In the news
Does lots of exercise harden your arteries?
There have been a couple of studies using imaging techniques among endurance athletes — for example, marathon runners — that reveal high rates of calcium accumulation in their coronary arteries. Is that a problem for persons who exercise a lot?
For decades we have known that persons who exercise frequently with moderate intensity* have lower risks of obesity, type 2 diabetes, hypertension, stroke and coronary artery disease. The recent report does not change that. Nor do the recent studies show that these endurance athletes have a greater risk of dying of heart attacks. The more so then that moderate exercise confers all the benefits and none of the risks. * Frequently means about 4 times a week for at least sixty minutes; moderate means breaking a sweat during most of that hour.
It’s possible that when the body calcifies arterial plaques it makes them less likely to rupture, which is what causes a heart attack or stroke.
The old saw, “Moderation in everything” becomes the Goldilocks Principle: too little exercise is bad; too much exercise (when extreme) might be bad; moderate (see above) exercise is just right.
Lowering the risk of stroke or heart attack is only part of the exercise picture. A “Goldilocks” routine will provide more energy, a feeling of well-being, a stronger immune system, less likelihood of diabetes, cancer or gallbladder disease, and looking really good on the beach this summer!

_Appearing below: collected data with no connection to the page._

(* ===== verification/HostNet.v ===== *)
(** * The Linux host's forwarding state

    cmd/agent/gateway_linux.go and cmd/agent/exitnode_linux.go: forwarding,
    masquerading and policy routing for gateways and for both ends of an exit
    node, over the packet filter ([IpTables]), the sysctl files and the routing
    tables of the kernel ([NetHost]). *)
From S2P Require Import Prelude GoText NetAddr IpTables.
From Stdlib Require Import Ascii.

(** ** What the agent relies on *)

(** A policy rule and a route of the kernel, as far as the agent sets them. *)
Inductive family : Type := FamilyV4 | FamilyV6.
#[export] Instance family_eq_dec : EqDecision family.
Proof. solve_decision. Defined.
#[export] Instance family_countable : Countable family.
Proof.
  refine (inj_countable' (λ f, match f with FamilyV4 => true | FamilyV6 => false end)
            (λ b, if b : bool then FamilyV4 else FamilyV6) _). by intros [].
Defined.
Record IpRule : Type := mkIpRule {
  ir_Family : family; ir_Priority : Z; ir_Table : Z; ir_Mark : Z; ir_Invert : bool;
  ir_SuppressPrefixlen : option Z
}.
#[export] Instance IpRule_eq_dec : EqDecision IpRule.
Proof. solve_decision. Defined.
#[export] Instance IpRule_countable : Countable IpRule.
Proof.
  refine (inj_countable' (λ r, (ir_Family r, ir_Priority r, ir_Table r, ir_Mark r, ir_Invert r, ir_SuppressPrefixlen r))
            (λ '(a, b, c, d, e, f), mkIpRule a b c d e f) _). by intros [].
Defined.
(** A default route of a table, and the link it leaves through. *)
Record Net : Type := mkNet { n_rules : gset IpRule; n_defaults : gmap (family * Z) Z }.

Inductive answer : Type := Done | Exists | Failed.

Class NetHost (T : Type) : Type := {
  nh_read : string → T → option string;
  nh_write : string → string → T → bool * T;
  nh_list : string → list string → T → option string;
  nh_link : string → T → option Z;
  nh_route_replace : family → Z → Z → T → bool * T;
  nh_rule_add : IpRule → T → answer * T;
  nh_rule_del : IpRule → T → answer * T;
  nh_routes_flush : family → Z → T → T;
  nh_net : T → Net
}.

Fixpoint str_contains (s w : string) : bool :=
  match s with
  | EmptyString => bool_decide (w = "")
  | String _ s' => bool_decide (is_Some (CutPrefix s w)) || str_contains s' w
  end.
(** Lines of a listing that mention a word: those of the rules that do. *)
Definition mentions (w : string) (r : rule) : bool := existsb (λ x, str_contains x w) r.
Definition rule_lines (ch out : string) : list string :=
  filter (λ l, is_Some (CutPrefix l ("-A " +:+ ch))) (Split out "010").

(** Files, routes and policy rules leave the filter alone and vice versa; a
    listing has a line for each rule of FORWARD, in order, which mentions the
    agent's own chain and comment exactly where the rule does; adding and
    deleting policy rules and replacing routes do what they say. *)
Class NetHostLaws (T : Type) `{IpTables T, NetHost T} : Prop := {
  nh_write_view f s t : ipt_view (nh_write f s t).2 = ipt_view t ∧ nh_net (nh_write f s t).2 = nh_net t;
  nh_run_net bin args t : nh_net (ipt_run bin args t).2 = nh_net t;
  nh_list_lines bin t out :
    nh_list bin ["-S"; "FORWARD"] t = Some out →
    (λ l, str_contains l "WGMESH-EXIT") <$> rule_lines "FORWARD" out
    = mentions "WGMESH-EXIT" <$> default [] (ipt_view t !! (bin, "filter", "FORWARD"));
  nh_route_done fam table link t t' :
    nh_route_replace fam table link t = (true, t') →
    nh_net t' = mkNet (n_rules (nh_net t)) (<[(fam, table) := link]> (n_defaults (nh_net t)));
  nh_route_failed fam table link t t' : nh_route_replace fam table link t = (false, t') → nh_net t' = nh_net t;
  nh_rule_add_done r t t' :
    nh_rule_add r t = (Done, t') → nh_net t' = mkNet ({[r]} ∪ n_rules (nh_net t)) (n_defaults (nh_net t));
  nh_rule_add_exists r t t' : nh_rule_add r t = (Exists, t') → nh_net t' = nh_net t ∧ r ∈ n_rules (nh_net t);
  nh_rule_add_failed r t t' : nh_rule_add r t = (Failed, t') → nh_net t' = nh_net t
}.

(** ** Forwarding *)
Section host.
Context {T : Type} `{IpTables T, NetHost T}.

Definition ensureForwarding (path : string) (t : T) : bool * T :=
  match nh_read path t with
  | Some current => if decide (TrimSpace current = "1") then (true, t) else nh_write path (String "1" (String "010" "")) t
  | None => nh_write path (String "1" (String "010" "")) t
  end.
Definition ip4_forward : string := "/proc/sys/net/ipv4/ip_forward".
Definition ip6_forward : string := "/proc/sys/net/ipv6/conf/all/forwarding".

(** The command line for a rule that may name its table first. *)
Definition with_cmd (cmd : string) (r : rule) : list string :=
  match r with
  | "-t" :: table :: rest => "-t" :: table :: cmd :: rest
  | _ => cmd :: r
  end.

Definition ensureTablesRule (bin : string) (r : rule) (t : T) : bool * T :=
  let '(found, t) := ipt_run bin (with_cmd "-C" r) t in
  if found then (true, t) else ipt_run bin (with_cmd "-I" r) t.

(** Repeats until a deletion fails; [fuel] bounds the repetitions. *)
Fixpoint deleteTablesRule (fuel : nat) (bin : string) (r : rule) (t : T) : option T :=
  match fuel with
  | O => None
  | S fuel =>
      let '(ok, t) := ipt_run bin (with_cmd "-D" r) t in
      if ok then deleteTablesRule fuel bin r t else Some t
  end.

(** ** Gateways *)
Definition gatewayRuleComment : string := "wgmesh-gateway".
Definition gatewayForwardRules (iface : string) : list rule :=
  [["FORWARD"; "-i"; iface; "-m"; "comment"; "--comment"; gatewayRuleComment; "-j"; "ACCEPT"];
   ["FORWARD"; "-o"; iface; "-m"; "comment"; "--comment"; gatewayRuleComment; "-j"; "ACCEPT"]].
Definition gatewayNATRule (iface : string) (cidr : Prefix) : rule :=
  ["-t"; "nat"; "POSTROUTING"; "-s"; prefix_string cidr; "-o"; iface; "-m"; "comment"; "--comment";
   gatewayRuleComment; "-j"; "MASQUERADE"].
Definition gatewayNeedsIPv6 (routes : list string) : bool := existsb (λ r, str_contains r ":") routes.

(** Stops at the first rule that cannot be installed. *)
Fixpoint ensure_rules (bin : string) (rs : list rule) (t : T) : bool * T :=
  match rs with
  | [] => (true, t)
  | r :: rs => let '(ok, t) := ensureTablesRule bin r t in if ok then ensure_rules bin rs t else (false, t)
  end.
Fixpoint delete_rules (fuel : nat) (bin : string) (rs : list rule) (t : T) : option T :=
  match rs with
  | [] => Some t
  | r :: rs => t ← deleteTablesRule fuel bin r t; delete_rules fuel bin rs t
  end.

(** The answer, the flag and the host; [None] only when [fuel] runs out. *)
Definition applyGatewayRoutes_linux (fuel : nat) (iface : string) (routes : list string) (enabled : bool) (t : T)
  : option (bool * bool * T) :=
  match routes with
  | [] =>
      if enabled then t ← delete_rules fuel "iptables" (gatewayForwardRules iface) t; Some (true, false, t)
      else Some (true, enabled, t)
  | _ =>
      let t := (ensureForwarding ip4_forward t).2 in
      let t := if gatewayNeedsIPv6 routes then (ensureForwarding ip6_forward t).2 else t in
      let '(ok, t) := ensure_rules "iptables" (gatewayForwardRules iface) t in
      Some (ok, if ok then true else enabled, t)
  end.

Definition ensureGatewayNATRules (iface : string) (cidrs : list Prefix) (t : T) : bool * T :=
  ensure_rules "iptables" (gatewayForwardRules iface ++ (gatewayNATRule iface <$> cidrs)) t.

(** One entry of the flag; an address is its own /32. *)
Definition gateway_cidr (part : string) : result Prefix :=
  match ParsePrefix part with
  | Some p => Ok p
  | None =>
      match ParseAddr part with
      | None => Err (ErrMsg ("parse gateway NAT CIDR " +:+ part))
      | Some a => if Is4 a then Ok (mkPrefix a 32)
                  else Err (ErrMsg ("gateway NAT only supports IPv4, got " +:+ addr_string a))
      end
  end.
Fixpoint gateway_cidrs (seen : list string) (parts : list string) : result (list Prefix) :=
  match parts with
  | [] => Ok []
  | part :: parts =>
      let part := TrimSpace part in
      if decide (part = "") then gateway_cidrs seen parts
      else
        p ← gateway_cidr part;
        let p := Masked p in
        if negb (Is4 (paddr p)) then Err (ErrMsg ("gateway NAT only supports IPv4, got " +:+ prefix_string p))
        else if decide (prefix_string p ∈ seen) then gateway_cidrs seen parts
        else rest ← gateway_cidrs (prefix_string p :: seen) parts; Ok (p :: rest)
  end.
Definition parseGatewayNATCIDRs (raw : string) : result (list Prefix) :=
  let raw := TrimSpace raw in
  if decide (raw = "") then Ok [] else gateway_cidrs [] (Split raw ",").

Definition refreshGatewayNAT_linux (iface rawCIDRs : string) (t : T) : bool * T :=
  match parseGatewayNATCIDRs rawCIDRs with
  | Err _ => (false, t)
  | Ok [] => (true, t)
  | Ok cidrs => ensureGatewayNATRules iface cidrs t
  end.
Definition enableGatewayNAT (iface rawCIDRs : string) (t : T) : bool * T :=
  match parseGatewayNATCIDRs rawCIDRs with
  | Err _ => (false, t)
  | Ok [] => (true, t)
  | Ok cidrs => ensureGatewayNATRules iface cidrs (ensureForwarding ip4_forward t).2
  end.

(** What the function returned by [enableGatewayNAT] undoes. *)
Definition gateway_cleanup (fuel : nat) (iface : string) (cidrs : list Prefix) (t : T) : option T :=
  delete_rules fuel "iptables" ((gatewayNATRule iface <$> cidrs) ++ gatewayForwardRules iface) t.

(** ** Exit nodes: the exit's side *)
Definition exitChain : string := "WGMESH-EXIT".
Definition exitRuleComment : string := "wgmesh-exit".
Definition exitChainRules (iface cidr : string) : list rule :=
  [[exitChain; "-i"; iface; "!"; "-o"; iface; "-s"; cidr; "-j"; "ACCEPT"];
   [exitChain; "!"; "-i"; iface; "-o"; iface; "-d"; cidr; "-m"; "conntrack"; "--ctstate";
    "RELATED,ESTABLISHED"; "-j"; "ACCEPT"]].
Definition exitNATRule (iface cidr : string) : rule :=
  ["-t"; "nat"; "POSTROUTING"; "-s"; cidr; "!"; "-o"; iface; "-m"; "comment"; "--comment"; exitRuleComment;
   "-j"; "MASQUERADE"].

(** The first rule of FORWARD, by its line in the listing. *)
Definition ensureExitJumpFirst (fuel : nat) (bin : string) (t : T) : option (bool * T) :=
  match nh_list bin ["-S"; "FORWARD"] t with
  | None => Some (false, t)
  | Some out =>
      let first := default "" (head (rule_lines "FORWARD" out)) in
      if str_contains first exitChain then Some (true, t)
      else
        t ← deleteTablesRule fuel bin ["FORWARD"; "-j"; exitChain] t;
        Some (ipt_run bin ["-I"; "FORWARD"; "1"; "-j"; exitChain] t)
  end.

Definition ensureExitNATFamily (fuel : nat) (bin iface : string) (overlay : Prefix) (t : T) : option (bool * T) :=
  if negb (prefix_valid overlay) then Some (true, t)
  else
    let cidr := prefix_string (Masked overlay) in
    let t := (ipt_run bin ["-N"; exitChain] t).2 in
    let '(ok, t) := ensure_rules bin (exitChainRules iface cidr) t in
    if negb ok then Some (false, t)
    else
      '(ok, t) ← ensureExitJumpFirst fuel bin t;
      if negb ok then Some (false, t) else Some (ensureTablesRule bin (exitNATRule iface cidr) t).

(** [strings.Fields] on a line of the listing, as far as blanks separate. *)
Definition Fields (s : string) : list string := filter (λ x, x ≠ "") (Split s " ").
Definition teardown_line (bin line : string) (t : T) : T :=
  if negb (str_contains line exitRuleComment) then t
  else match Fields line with
       | "-A" :: a :: rest => (ipt_run bin ("-t" :: "nat" :: "-D" :: a :: rest) t).2
       | _ => t
       end.
Definition teardown_bin (fuel : nat) (bin : string) (t : T) : option T :=
  t ← deleteTablesRule fuel bin ["FORWARD"; "-j"; exitChain] t;
  let t := match nh_list bin ["-t"; "nat"; "-S"; "POSTROUTING"] t with
           | Some out => foldl (λ t l, teardown_line bin l t) t (Split out "010")
           | None => t
           end in
  Some (attempt bin [["-F"; exitChain]; ["-X"; exitChain]] t).
Definition teardownExitNAT (fuel : nat) (t : T) : option T :=
  t ← teardown_bin fuel "iptables" t; teardown_bin fuel "ip6tables" t.

Definition applyExitNodeNAT_linux (fuel : nat) (iface : string) (active : bool) (net4 net6 : Prefix)
    (enabled : bool) (t : T) : option (bool * bool * T) :=
  if negb active then
    if enabled then t ← teardownExitNAT fuel t; Some (true, false, t) else Some (true, enabled, t)
  else
    let t := (ensureForwarding ip4_forward t).2 in
    let t := if prefix_valid net6 then (ensureForwarding ip6_forward t).2 else t in
    '(ok, t) ← ensureExitNATFamily fuel "iptables" iface net4 t;
    if negb ok then Some (false, enabled, t)
    else
      '(ok, t) ← (if prefix_valid net6 then ensureExitNATFamily fuel "ip6tables" iface net6 t else Some (true, t));
      Some (ok, if ok : bool then true else enabled, t).

(** ** Exit nodes: the client's side *)
Definition exitFwmark : Z := 51821.
Definition exitRouteTable : Z := 51821.
Definition exitRulePrefSuppress : Z := 32764.
Definition exitRulePrefFwmark : Z := 32765.
Definition mainTable : Z := 254.
Definition exitSuppressRule (f : family) : IpRule := mkIpRule f exitRulePrefSuppress mainTable 0 false (Some 0).
Definition exitFwmarkRule (f : family) : IpRule := mkIpRule f exitRulePrefFwmark exitRouteTable exitFwmark true None.
Definition exitFamilies (v6 : bool) : list family := if v6 then [FamilyV4; FamilyV6] else [FamilyV4].

(** A rule that is there already is as good as added. *)
Fixpoint add_rules (rs : list IpRule) (t : T) : bool * T :=
  match rs with
  | [] => (true, t)
  | r :: rs =>
      match nh_rule_add r t with
      | (Failed, t) => (false, t)
      | (_, t) => add_rules rs t
      end
  end.
Fixpoint exit_families (link : Z) (fs : list family) (t : T) : bool * T :=
  match fs with
  | [] => (true, t)
  | f :: fs =>
      let '(ok, t) := nh_route_replace f exitRouteTable link t in
      if negb ok then (false, t)
      else let '(ok, t) := add_rules [exitSuppressRule f; exitFwmarkRule f] t in
           if ok then exit_families link fs t else (false, t)
  end.
Definition teardownExitRoutes (t : T) : T :=
  foldl (λ t f, nh_routes_flush f exitRouteTable
                  (nh_rule_del (exitSuppressRule f) (nh_rule_del (exitFwmarkRule f) t).2).2)
    t [FamilyV4; FamilyV6].
Definition applyExitRoutes_linux (iface : string) (active v6 enabled : bool) (t : T) : bool * bool * T :=
  if negb active then
    if enabled then (true, false, teardownExitRoutes t) else (true, enabled, t)
  else match nh_link iface t with
       | None => (false, enabled, t)
       | Some link =>
           let t := (ensureForwarding "/proc/sys/net/ipv4/conf/all/src_valid_mark" t).2 in
           let '(ok, t) := exit_families link (exitFamilies v6) t in
           (ok, if ok then true else enabled, t)
       end.
Definition cleanupExitState (fuel : nat) (t : T) : option T := teardownExitNAT fuel (teardownExitRoutes t).
End host.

This might be a good time to confirm why you’re dieting, if you are. Or if you’ve given up, why you ought to reconsider that decision.

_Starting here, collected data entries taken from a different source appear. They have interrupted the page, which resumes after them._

Lemma ensure_rule bin r tb ch rest t :
  place r = Some (tb, ch, rest) → insertable rest →
  (∀ k, k ≠ (bin, tb, ch) → ipt_view (ensureTablesRule bin r t).2 !! k = ipt_view t !! k)
  ∧ grows t (ensureTablesRule bin r t).2
  ∧ ((ensureTablesRule bin r t).1 = true → holds bin r (ensureTablesRule bin r t).2).
Proof using IL.
  intros Hp Hi. unfold ensureTablesRule.
  destruct (ipt_run bin (with_cmd "-C" r) t) as [[] t1] eqn:E.
  - cbn [fst snd]. apply ipt_done in E. unfold iptables in E. rewrite (check_cmd _ _ _ _ Hp) in E.
    cbn [mbind option_bind effect] in E. destruct (ipt_view t !! (bin, tb, ch)) as [rs|] eqn:Ek; [|done].
    cbn [mbind option_bind] in E. case_bool_decide; [|done]. injection E as E.
    split_and!; [intros k _; by rewrite E|by apply grows_view|]. intros _.
    exists tb, ch, rest, rs. by rewrite <- E.
  - apply ipt_failed in E. destruct (ipt_run bin (with_cmd "-I" r) t1) as [[] t2] eqn:E2; cbn [fst snd].
    + apply ipt_done in E2. unfold iptables in E2. rewrite E, (insert_cmd _ _ _ _ Hp Hi) in E2.
      cbn [mbind option_bind effect] in E2. destruct (ipt_view t !! (bin, tb, ch)) as [rs|] eqn:Ek; [|done].
      cbn [mbind option_bind] in E2. rewrite bool_decide_true in E2 by lia. rewrite take_0, drop_0 in E2.
      injection E2 as E2. rewrite <- E2. split_and!.
      * intros k Hk. by rewrite lookup_insert_ne.
      * intros k rs' Hk. rewrite <- E2. destruct (decide (k = (bin, tb, ch))) as [->|Hne].
        -- rewrite lookup_insert_eq. simplify_eq. eexists. split; [done|]. intros x Hx. by right.
        -- rewrite lookup_insert_ne by done. eauto.
      * intros _. exists tb, ch, rest, (rest :: rs). rewrite <- E2, lookup_insert_eq. split_and!; [done|done|by left].
    + apply ipt_failed in E2. assert (ipt_view t2 = ipt_view t) as Hv by congruence.
      split_and!; [intros k _; by rewrite Hv|by apply grows_view|done].
Qed.

(** All the rules of a list, in chains of one table among [homes]. *)
Definition well_placed (home : string * string) (r : rule) : Prop :=
  ∃ rest, place r = Some (home.1, home.2, rest) ∧ insertable rest.
Lemma ensure_rules_spec bin home rs t :
  Forall (well_placed home) rs →
  (∀ k, k ≠ (bin, home.1, home.2) → ipt_view (ensure_rules bin rs t).2 !! k = ipt_view t !! k)
  ∧ grows t (ensure_rules bin rs t).2
  ∧ ((ensure_rules bin rs t).1 = true → Forall (λ r, holds bin r (ensure_rules bin rs t).2) rs).
Proof using IL.
  intros Hw. revert t. induction Hw as [|r rs (rest & Hp & Hi) Hw IH]; intros t; cbn [ensure_rules].
  - split_and!; [done|apply grows_refl|constructor].
  - destruct (ensure_rule bin r _ _ _ t Hp Hi) as (H1 & H2 & H3).
    destruct (ensureTablesRule bin r t) as [[] t1]; cbn [fst snd] in *; [|by split_and!].
    destruct (IH t1) as (K1 & K2 & K3). split_and!.
    + intros k Hk. by rewrite K1, H1.
    + by eapply grows_trans.
    + intros Ho. constructor; [|auto]. eapply holds_grows; [done|auto].
Qed.

Section exit.
Context {N : NetHost T} {NL : NetHostLaws T}.

Definition exit_jump : rule := ["-j"; exitChain].
(** FORWARD starts with the jump to the exit chain. *)
Definition exit_first (bin : string) t : Prop :=
  ∃ rs, ipt_view t !! (bin, "filter", "FORWARD") = Some (exit_jump :: rs).
(** The chain's name is the agent's own: no other rule of FORWARD mentions it.
    The code looks for the name in the first line of the listing. *)
Definition own_name (bin : string) t : Prop :=
  ∀ r, r ∈ chain bin "filter" "FORWARD" t → mentions exitChain r = true → r = exit_jump.

Lemma jump_first_spec fuel bin t :
  (copies exit_jump (chain bin "filter" "FORWARD" t) < fuel)%nat → own_name bin t →
  ∃ ok t', ensureExitJumpFirst fuel bin t = Some (ok, t')
    ∧ (∀ k, k ≠ (bin, "filter", "FORWARD") → ipt_view t' !! k = ipt_view t !! k)
    ∧ (ok = true → exit_first bin t').
Proof using IL NL.
  intros Hf Hown. unfold ensureExitJumpFirst.
  destruct (nh_list bin ["-S"; "FORWARD"] t) as [out|] eqn:El; [|by eexists _, _].
  apply nh_list_lines in El. destruct (str_contains _ exitChain) eqn:Ec.
  - exists true, t. split_and!; [done|done|]. intros _. unfold exit_first. unfold own_name, chain in Hown.
    destruct (rule_lines "FORWARD" out) as [|l ls]; [done|]. cbn in Ec.
    destruct (ipt_view t !! (bin, "filter", "FORWARD")) as [[|r rs]|]; try done. exists rs.
    rewrite !fmap_cons in El. injection El as El _. rewrite (Hown r); [done|by left|].
    unfold exitChain in *. by rewrite <- El.
  - change ["FORWARD"; "-j"; exitChain] with ("FORWARD" :: exit_jump).
    destruct (delete_loop bin ("FORWARD" :: exit_jump) "filter" "FORWARD" exit_jump fuel t)
      as (t1 & -> & _ & _ & H3 & _ & _); [done|done|].
    cbn [mbind option_bind]. set (args := ["-I"; "FORWARD"; "1"; "-j"; exitChain]).
    destruct (ipt_run bin args t1) as [ok t'] eqn:E. exists ok, t'.
    assert (parse_args args = Some ("filter", Insert "FORWARD" 0 exit_jump)) as Hargs by reflexivity.
    split_and!; [done| |].
    + intros k Hk. replace t' with (ipt_run bin args t1).2 by (by rewrite E).
      rewrite run_frame; [by apply H3|]. rewrite Hargs. by intros ? ? [= <- <-].
    + intros ->. apply ipt_done in E. unfold iptables in E. rewrite Hargs in E. cbn [mbind option_bind effect] in E.
      destruct (ipt_view t1 !! (bin, "filter", "FORWARD")) as [rs|]; [|done].
      cbn [mbind option_bind] in E. rewrite bool_decide_true, take_0, drop_0 in E by lia. injection E as E.
      exists rs. by rewrite <- E, lookup_insert_eq.
Qed.

(** One family of an exit: FORWARD starts with the jump, the chain accepts both
    directions, the sources are masqueraded. *)
Definition exit_ready (bin iface : string) (overlay : Prefix) t : Prop :=
  exit_first bin t
  ∧ Forall (λ r, holds bin r t) (exitChainRules iface (prefix_string (Masked overlay)))
  ∧ holds bin (exitNATRule iface (prefix_string (Masked overlay))) t.

Lemma holds_frame bin r t t' tb ch rest :
  place r = Some (tb, ch, rest) → ipt_view t' !! (bin, tb, ch) = ipt_view t !! (bin, tb, ch) →
  holds bin r t → holds bin r t'.
Proof using.
  intros Hp Hv (tb' & ch' & rest' & rs & Hp' & Hk & Hin). simplify_eq. exists tb, ch, rest, rs. by rewrite Hv.
Qed.
Lemma exit_rules_placed iface cidr : Forall (well_placed ("filter", exitChain)) (exitChainRules iface cidr).
Proof using. repeat constructor; eexists; split; reflexivity. Qed.

Lemma exit_family_spec fuel bin iface overlay t :
  (copies exit_jump (chain bin "filter" "FORWARD" t) < fuel)%nat → own_name bin t →
  ∃ ok t', ensureExitNATFamily fuel bin iface overlay t = Some (ok, t')
    ∧ (∀ k, k.1.1 ≠ bin → ipt_view t' !! k = ipt_view t !! k)
    ∧ (ok = true → prefix_valid overlay = true → exit_ready bin iface overlay t').
Proof using IL NL.
  intros Hf Hown. unfold ensureExitNATFamily. destruct (prefix_valid overlay) eqn:Ev; cbn [negb]; [|by eexists _, _].
  set (cidr := prefix_string (Masked overlay)). set (t1 := (ipt_run bin ["-N"; exitChain] t).2).
  assert (∀ k, k ≠ (bin, "filter", exitChain) → ipt_view t1 !! k = ipt_view t !! k) as H1.
  { intros k Hk. unfold t1. apply run_frame. cbn. by intros ? ? [= <- <-]. }
  destruct (ensure_rules_spec bin ("filter", exitChain) _ t1 (exit_rules_placed iface cidr)) as (H2 & _ & H3).
  destruct (ensure_rules bin _ t1) as [[] t2]; cbn [fst snd negb] in *.
  2:{ exists false, t2. split_and!; [done| |done]. intros k Hk. by rewrite H2, H1 by (intros ->; done). }
  destruct (jump_first_spec fuel bin t2) as (ok3 & t3 & -> & H4 & H5).
  { unfold chain. by rewrite H2, H1. }
  { unfold own_name, chain. by rewrite H2, H1. }
  cbn [mbind option_bind]. destruct ok3; cbn [negb].
  2:{ exists false, t3. split_and!; [done| |done]. intros k Hk. by rewrite H4, H2, H1 by (intros ->; done). }
  destruct (ensure_rule bin (exitNATRule iface cidr) "nat" "POSTROUTING" _ t3 eq_refl eq_refl) as (H6 & _ & H7).
  destruct (ensureTablesRule bin (exitNATRule iface cidr) t3) as [ok t'] eqn:E. cbn [fst snd] in *.
  exists ok, t'. split_and!; [done| |].
  - intros k Hk. by rewrite H6, H4, H2, H1 by (intros ->; done).
  - intros -> _. split_and!; [| |by apply H7].
    + destruct (H5 eq_refl) as (rs & Hr). exists rs. by rewrite H6.
    + specialize (H3 eq_refl). unfold exitChainRules in H3 |- *. rewrite !Forall_cons in H3 |- *. destruct H3 as (Ha & Hb & _).
      split_and!; [| |constructor]; (eapply (holds_frame bin); [reflexivity| |done]); by rewrite H6, H4.
Qed.

Lemma forwarding_view path t :
  ipt_view (ensureForwarding path t).2 = ipt_view t ∧ nh_net (ensureForwarding path t).2 = nh_net t.
Proof using NL.
  unfold ensureForwarding. destruct (nh_read path t) as [s|]; [case_decide; [done|]|]; apply nh_write_view.
Qed.

(** C30: setting up an exit node always returns, given more fuel than FORWARD
    has jumps to the exit chain; when it reports success, then for each overlay
    family the first rule of FORWARD is the jump to the exit chain, so the accepts
    come before any other rule, the final DROP of the access rules included, the
    exit chain holds both accepts and the sources are masqueraded; when it
    reports failure the flag keeps its value.  Proviso: no foreign rule of FORWARD
    mentions the name of the exit chain. *)
Theorem exit_node_ready fuel iface net4 net6 enabled t :
  (copies exit_jump (chain "iptables" "filter" "FORWARD" t) < fuel)%nat →
  (copies exit_jump (chain "ip6tables" "filter" "FORWARD" t) < fuel)%nat →
  own_name "iptables" t → own_name "ip6tables" t →
  ∃ ok t', applyExitNodeNAT_linux fuel iface true net4 net6 enabled t
           = Some (ok, if ok : bool then true else enabled, t')
    ∧ (ok = true → prefix_valid net4 = true → exit_ready "iptables" iface net4 t')
    ∧ (ok = true → prefix_valid net6 = true → exit_ready "ip6tables" iface net6 t').
Proof using IL NL.
  intros Hf4 Hf6 Ho4 Ho6. unfold applyExitNodeNAT_linux. cbn [negb]. set (t0 := (ensureForwarding ip4_forward t).2).
  set (t1 := if prefix_valid net6 then (ensureForwarding ip6_forward t0).2 else t0).
  assert (ipt_view t1 = ipt_view t) as Hv.
  { unfold t1, t0. destruct (prefix_valid net6); [rewrite (proj1 (forwarding_view _ _))|]; apply forwarding_view. }
  destruct (exit_family_spec fuel "iptables" iface net4 t1) as (ok4 & t4 & -> & H1 & H2).
  { unfold chain. by rewrite Hv. }
  { unfold own_name, chain. by rewrite Hv. }
  cbn [mbind option_bind]. destruct ok4; cbn [negb]; [|by exists false, t4].
  destruct (prefix_valid net6) eqn:E6; cbn [mbind option_bind].
  - destruct (exit_family_spec fuel "ip6tables" iface net6 t4) as (ok6 & t6 & -> & H3 & H4).
    { unfold chain. by rewrite H1, Hv by done. }
    { unfold own_name, chain. by rewrite H1, Hv by done. }
    cbn [mbind option_bind]. exists ok6, t6. split_and!; [done| |intros; by apply H4].
    intros -> E4. destruct (H2 eq_refl E4) as ((rs & Hr) & Hc & Hn). split_and!.
    + exists rs. by rewrite H3.
    + unfold exitChainRules in Hc |- *. rewrite !Forall_cons in Hc |- *. destruct Hc as (Ha & Hb & _).
      split_and!; [| |constructor]; (eapply (holds_frame "iptables"); [reflexivity| |done]); by rewrite H3.
    + eapply (holds_frame "iptables"); [reflexivity| |done]. by rewrite H3.
  - exists true, t4. split_and!; [done|intros; by apply H2|done].
Qed.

Dieting improves the quality of life. Here are some examples, not necessarily in order of importance, and this list is far from an exhaustive one:
You will have more self-confidence. After all, if you have hung on and especially if you reached your targets, either short- or long-term, you know that you have accomplished something that most people have not.
You look better. If you haven’t had to change your wardrobe yet you probably fit better in the current one. Buttonholes don’t stretch, zippers zip and other people only see what you want them to see.
You feel better. If you’ve ever been hiking and finally got to take off your backpack at the end of the day – that’s what it feels like to lose a few pounds. All the time.
Pain is going away. Back pain, hip pain and knee pain are often due simply to the extra weight that is pressed down on them.
Hunger pangs are fewer. That’s because you have been eating smaller meals and your stomach has gotten a little smaller. It takes less to fill it up. And you’re getting used to fewer calories.
You don’t feel tired as often. Besides having less weight to carry, you have been building up muscle strength with resistance exercise. (Well, you have been doing those exercises, haven’t you?)